Task to complete: Write out, word for word, only the data from its first line to the line containing "unfold context_restore. cbv".

+++ Entries provided +++

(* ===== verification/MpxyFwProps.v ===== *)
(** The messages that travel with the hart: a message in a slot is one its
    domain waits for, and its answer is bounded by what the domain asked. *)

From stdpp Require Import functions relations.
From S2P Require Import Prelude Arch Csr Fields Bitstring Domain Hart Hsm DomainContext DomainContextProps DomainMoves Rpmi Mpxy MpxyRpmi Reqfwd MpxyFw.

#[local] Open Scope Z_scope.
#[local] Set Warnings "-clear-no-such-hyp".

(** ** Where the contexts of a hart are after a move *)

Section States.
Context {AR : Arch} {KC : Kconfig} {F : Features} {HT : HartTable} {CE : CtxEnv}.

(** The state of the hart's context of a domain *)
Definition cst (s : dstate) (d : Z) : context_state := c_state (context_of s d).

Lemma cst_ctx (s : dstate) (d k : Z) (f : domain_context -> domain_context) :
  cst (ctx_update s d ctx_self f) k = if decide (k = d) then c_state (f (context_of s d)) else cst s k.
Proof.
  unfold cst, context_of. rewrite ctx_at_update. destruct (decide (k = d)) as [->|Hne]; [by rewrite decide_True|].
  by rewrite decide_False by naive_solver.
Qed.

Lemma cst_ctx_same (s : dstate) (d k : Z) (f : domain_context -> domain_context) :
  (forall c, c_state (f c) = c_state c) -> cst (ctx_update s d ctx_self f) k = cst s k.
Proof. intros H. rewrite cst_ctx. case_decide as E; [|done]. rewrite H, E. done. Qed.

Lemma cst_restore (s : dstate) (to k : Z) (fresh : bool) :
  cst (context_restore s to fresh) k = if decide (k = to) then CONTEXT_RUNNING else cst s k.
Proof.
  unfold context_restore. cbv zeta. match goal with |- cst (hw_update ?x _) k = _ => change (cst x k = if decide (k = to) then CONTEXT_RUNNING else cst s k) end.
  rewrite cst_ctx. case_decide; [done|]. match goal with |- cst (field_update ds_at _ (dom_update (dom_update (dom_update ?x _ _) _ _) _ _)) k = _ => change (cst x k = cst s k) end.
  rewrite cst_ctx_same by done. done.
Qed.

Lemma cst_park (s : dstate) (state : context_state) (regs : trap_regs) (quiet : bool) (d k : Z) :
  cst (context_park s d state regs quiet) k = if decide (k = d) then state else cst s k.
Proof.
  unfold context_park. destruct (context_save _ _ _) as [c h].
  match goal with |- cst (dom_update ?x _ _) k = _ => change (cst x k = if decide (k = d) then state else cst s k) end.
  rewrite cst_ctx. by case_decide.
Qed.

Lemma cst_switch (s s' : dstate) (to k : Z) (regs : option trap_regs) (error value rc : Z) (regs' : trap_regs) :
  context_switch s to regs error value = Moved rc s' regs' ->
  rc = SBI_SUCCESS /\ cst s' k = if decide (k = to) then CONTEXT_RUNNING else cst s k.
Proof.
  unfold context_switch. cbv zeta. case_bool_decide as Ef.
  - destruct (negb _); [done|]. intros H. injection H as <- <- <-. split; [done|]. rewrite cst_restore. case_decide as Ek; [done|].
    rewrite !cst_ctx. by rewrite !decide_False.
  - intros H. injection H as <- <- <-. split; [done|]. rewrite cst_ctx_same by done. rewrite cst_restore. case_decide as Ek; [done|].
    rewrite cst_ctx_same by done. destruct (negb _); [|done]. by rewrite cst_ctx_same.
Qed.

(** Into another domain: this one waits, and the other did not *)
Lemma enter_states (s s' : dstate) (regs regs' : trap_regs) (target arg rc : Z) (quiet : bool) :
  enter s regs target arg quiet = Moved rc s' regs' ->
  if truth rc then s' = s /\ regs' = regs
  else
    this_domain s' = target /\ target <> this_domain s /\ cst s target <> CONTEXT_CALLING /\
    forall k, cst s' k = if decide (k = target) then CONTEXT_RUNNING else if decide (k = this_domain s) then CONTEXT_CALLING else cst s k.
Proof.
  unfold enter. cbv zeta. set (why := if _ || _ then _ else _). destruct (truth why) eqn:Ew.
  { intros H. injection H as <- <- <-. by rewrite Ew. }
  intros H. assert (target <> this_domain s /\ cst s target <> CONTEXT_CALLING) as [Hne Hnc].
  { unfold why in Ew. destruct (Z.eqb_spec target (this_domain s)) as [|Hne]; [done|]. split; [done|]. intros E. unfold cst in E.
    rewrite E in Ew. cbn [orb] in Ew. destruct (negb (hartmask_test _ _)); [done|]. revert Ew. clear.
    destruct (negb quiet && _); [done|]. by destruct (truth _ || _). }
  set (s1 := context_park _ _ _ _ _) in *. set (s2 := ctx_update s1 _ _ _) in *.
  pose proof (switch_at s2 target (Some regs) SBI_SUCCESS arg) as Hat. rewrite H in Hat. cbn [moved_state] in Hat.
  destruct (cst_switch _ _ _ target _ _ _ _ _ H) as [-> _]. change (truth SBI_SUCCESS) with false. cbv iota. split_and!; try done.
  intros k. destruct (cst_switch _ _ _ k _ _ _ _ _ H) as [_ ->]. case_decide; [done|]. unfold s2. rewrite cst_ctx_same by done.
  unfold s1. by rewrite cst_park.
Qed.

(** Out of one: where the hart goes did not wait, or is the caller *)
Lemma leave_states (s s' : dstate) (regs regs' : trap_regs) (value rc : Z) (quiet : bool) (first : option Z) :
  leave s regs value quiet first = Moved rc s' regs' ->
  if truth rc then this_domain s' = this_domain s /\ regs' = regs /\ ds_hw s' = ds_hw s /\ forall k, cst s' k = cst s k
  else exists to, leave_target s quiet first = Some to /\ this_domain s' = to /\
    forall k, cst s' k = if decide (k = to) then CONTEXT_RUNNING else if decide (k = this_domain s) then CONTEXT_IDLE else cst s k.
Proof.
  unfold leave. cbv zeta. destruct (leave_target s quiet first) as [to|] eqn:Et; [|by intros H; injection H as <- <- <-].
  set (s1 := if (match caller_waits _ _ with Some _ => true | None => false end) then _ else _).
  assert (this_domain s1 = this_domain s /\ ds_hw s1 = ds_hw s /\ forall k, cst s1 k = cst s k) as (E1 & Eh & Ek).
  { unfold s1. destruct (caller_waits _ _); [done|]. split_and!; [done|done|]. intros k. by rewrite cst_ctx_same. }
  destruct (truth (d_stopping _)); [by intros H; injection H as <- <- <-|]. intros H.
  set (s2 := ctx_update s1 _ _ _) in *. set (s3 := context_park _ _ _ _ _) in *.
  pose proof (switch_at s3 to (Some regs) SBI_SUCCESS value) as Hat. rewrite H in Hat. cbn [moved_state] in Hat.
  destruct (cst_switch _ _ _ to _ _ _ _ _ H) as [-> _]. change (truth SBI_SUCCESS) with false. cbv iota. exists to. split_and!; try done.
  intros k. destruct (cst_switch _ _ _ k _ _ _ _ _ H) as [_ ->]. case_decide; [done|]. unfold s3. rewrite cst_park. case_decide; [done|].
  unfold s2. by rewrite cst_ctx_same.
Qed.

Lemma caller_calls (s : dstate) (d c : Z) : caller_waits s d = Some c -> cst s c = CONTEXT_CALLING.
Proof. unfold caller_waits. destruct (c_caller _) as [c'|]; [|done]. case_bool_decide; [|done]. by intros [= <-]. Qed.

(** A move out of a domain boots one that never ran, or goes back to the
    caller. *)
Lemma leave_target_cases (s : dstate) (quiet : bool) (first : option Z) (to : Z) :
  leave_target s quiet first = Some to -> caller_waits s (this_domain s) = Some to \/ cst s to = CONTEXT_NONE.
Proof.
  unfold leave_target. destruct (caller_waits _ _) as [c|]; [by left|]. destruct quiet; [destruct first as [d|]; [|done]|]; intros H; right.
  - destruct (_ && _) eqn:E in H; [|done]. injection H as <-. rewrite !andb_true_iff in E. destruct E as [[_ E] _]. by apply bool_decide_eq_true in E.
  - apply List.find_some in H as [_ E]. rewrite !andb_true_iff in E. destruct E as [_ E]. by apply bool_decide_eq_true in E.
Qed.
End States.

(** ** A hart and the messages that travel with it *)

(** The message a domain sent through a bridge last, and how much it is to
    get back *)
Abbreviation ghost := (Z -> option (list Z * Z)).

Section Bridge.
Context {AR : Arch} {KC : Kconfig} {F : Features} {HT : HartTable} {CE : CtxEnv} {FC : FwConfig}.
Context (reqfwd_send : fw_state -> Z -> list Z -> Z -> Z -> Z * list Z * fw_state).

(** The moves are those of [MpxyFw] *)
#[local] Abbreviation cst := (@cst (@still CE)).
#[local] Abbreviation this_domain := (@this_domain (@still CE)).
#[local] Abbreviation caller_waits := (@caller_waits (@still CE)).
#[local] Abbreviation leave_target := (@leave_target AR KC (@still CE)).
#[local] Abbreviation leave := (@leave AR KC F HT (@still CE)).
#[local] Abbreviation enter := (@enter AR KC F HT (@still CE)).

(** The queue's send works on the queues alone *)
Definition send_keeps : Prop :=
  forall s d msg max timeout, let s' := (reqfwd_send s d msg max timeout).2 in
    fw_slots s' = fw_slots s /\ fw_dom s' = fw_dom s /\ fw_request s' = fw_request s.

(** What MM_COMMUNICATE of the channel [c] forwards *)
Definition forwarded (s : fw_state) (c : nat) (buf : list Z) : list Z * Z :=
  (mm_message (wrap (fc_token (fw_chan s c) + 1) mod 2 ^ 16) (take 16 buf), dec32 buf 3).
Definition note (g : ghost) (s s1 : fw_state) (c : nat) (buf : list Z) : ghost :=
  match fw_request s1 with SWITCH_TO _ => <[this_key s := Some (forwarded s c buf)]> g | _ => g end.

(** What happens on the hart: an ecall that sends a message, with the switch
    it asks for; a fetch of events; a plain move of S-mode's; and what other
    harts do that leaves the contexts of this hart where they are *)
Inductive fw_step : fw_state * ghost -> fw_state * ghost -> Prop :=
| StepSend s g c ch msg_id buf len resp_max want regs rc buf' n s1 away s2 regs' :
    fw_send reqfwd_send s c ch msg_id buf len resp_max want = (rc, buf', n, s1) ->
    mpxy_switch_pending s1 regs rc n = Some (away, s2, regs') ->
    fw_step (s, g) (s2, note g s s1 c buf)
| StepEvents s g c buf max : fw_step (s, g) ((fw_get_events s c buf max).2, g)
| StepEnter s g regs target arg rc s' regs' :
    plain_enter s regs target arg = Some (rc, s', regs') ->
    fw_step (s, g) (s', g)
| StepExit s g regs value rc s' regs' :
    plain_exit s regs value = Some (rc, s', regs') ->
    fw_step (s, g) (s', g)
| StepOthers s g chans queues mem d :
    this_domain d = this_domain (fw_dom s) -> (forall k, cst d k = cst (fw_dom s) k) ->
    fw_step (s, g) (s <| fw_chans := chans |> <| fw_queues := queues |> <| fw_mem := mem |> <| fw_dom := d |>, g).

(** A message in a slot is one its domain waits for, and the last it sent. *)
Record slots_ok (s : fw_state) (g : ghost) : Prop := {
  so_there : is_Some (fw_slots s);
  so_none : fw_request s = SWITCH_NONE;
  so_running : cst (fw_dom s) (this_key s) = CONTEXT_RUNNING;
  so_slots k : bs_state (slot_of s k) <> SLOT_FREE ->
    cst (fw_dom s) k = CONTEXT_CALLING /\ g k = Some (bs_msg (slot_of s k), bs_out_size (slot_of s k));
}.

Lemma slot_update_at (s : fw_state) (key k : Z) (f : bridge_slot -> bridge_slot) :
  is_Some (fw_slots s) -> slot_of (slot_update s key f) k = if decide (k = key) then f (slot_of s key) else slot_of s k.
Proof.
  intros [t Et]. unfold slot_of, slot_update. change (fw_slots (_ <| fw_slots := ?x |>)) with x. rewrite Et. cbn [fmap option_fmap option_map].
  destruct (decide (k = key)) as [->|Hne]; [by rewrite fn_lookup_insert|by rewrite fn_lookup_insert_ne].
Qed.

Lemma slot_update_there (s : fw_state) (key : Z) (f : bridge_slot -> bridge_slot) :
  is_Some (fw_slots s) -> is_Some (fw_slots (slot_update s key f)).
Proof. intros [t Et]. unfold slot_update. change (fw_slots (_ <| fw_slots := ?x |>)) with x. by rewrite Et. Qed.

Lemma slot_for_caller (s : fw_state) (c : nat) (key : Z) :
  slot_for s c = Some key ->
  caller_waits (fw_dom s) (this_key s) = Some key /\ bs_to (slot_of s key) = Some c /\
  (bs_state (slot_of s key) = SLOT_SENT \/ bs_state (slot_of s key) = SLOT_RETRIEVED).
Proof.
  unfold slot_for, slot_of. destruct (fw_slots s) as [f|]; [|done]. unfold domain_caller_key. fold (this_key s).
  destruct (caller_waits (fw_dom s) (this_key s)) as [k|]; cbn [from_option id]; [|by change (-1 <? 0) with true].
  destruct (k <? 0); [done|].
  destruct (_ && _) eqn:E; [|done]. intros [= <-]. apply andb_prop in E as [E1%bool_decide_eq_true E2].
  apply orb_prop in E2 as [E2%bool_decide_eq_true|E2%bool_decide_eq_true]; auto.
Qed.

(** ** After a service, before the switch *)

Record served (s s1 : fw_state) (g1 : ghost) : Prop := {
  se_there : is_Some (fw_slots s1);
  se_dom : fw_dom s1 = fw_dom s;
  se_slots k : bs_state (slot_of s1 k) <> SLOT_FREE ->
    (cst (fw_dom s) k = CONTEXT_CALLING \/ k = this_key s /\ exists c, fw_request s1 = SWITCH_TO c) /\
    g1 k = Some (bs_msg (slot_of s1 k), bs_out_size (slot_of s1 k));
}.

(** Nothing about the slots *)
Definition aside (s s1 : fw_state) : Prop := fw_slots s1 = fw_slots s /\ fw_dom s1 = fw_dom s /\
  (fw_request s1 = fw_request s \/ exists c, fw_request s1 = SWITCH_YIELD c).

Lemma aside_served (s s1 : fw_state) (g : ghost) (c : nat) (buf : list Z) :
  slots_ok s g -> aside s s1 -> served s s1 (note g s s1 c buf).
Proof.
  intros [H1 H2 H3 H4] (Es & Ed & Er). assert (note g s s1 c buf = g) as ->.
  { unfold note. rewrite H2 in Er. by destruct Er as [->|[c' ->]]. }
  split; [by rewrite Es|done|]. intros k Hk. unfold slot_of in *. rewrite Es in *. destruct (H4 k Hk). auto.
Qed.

+++

Exercise answer:
(* ===== verification/MpxyFwProps.v ===== *)
(** The messages that travel with the hart: a message in a slot is one its
    domain waits for, and its answer is bounded by what the domain asked. *)

From stdpp Require Import functions relations.
From S2P Require Import Prelude Arch Csr Fields Bitstring Domain Hart Hsm DomainContext DomainContextProps DomainMoves Rpmi Mpxy MpxyRpmi Reqfwd MpxyFw.

#[local] Open Scope Z_scope.
#[local] Set Warnings "-clear-no-such-hyp".

(** ** Where the contexts of a hart are after a move *)

Section States.
Context {AR : Arch} {KC : Kconfig} {F : Features} {HT : HartTable} {CE : CtxEnv}.

(** The state of the hart's context of a domain *)
Definition cst (s : dstate) (d : Z) : context_state := c_state (context_of s d).

Lemma cst_ctx (s : dstate) (d k : Z) (f : domain_context -> domain_context) :
  cst (ctx_update s d ctx_self f) k = if decide (k = d) then c_state (f (context_of s d)) else cst s k.
Proof.
  unfold cst, context_of. rewrite ctx_at_update. destruct (decide (k = d)) as [->|Hne]; [by rewrite decide_True|].
  by rewrite decide_False by naive_solver.
Qed.

Lemma cst_ctx_same (s : dstate) (d k : Z) (f : domain_context -> domain_context) :
  (forall c, c_state (f c) = c_state c) -> cst (ctx_update s d ctx_self f) k = cst s k.
Proof. intros H. rewrite cst_ctx. case_decide as E; [|done]. rewrite H, E. done. Qed.

Lemma cst_restore (s : dstate) (to k : Z) (fresh : bool) :
  cst (context_restore s to fresh) k = if decide (k = to) then CONTEXT_RUNNING else cst s k.
Proof.
  unfold context_restore. cbv zeta. match goal with |- cst (hw_update ?x _) k = _ => change (cst x k = if decide (k = to) then CONTEXT_RUNNING else cst s k) end.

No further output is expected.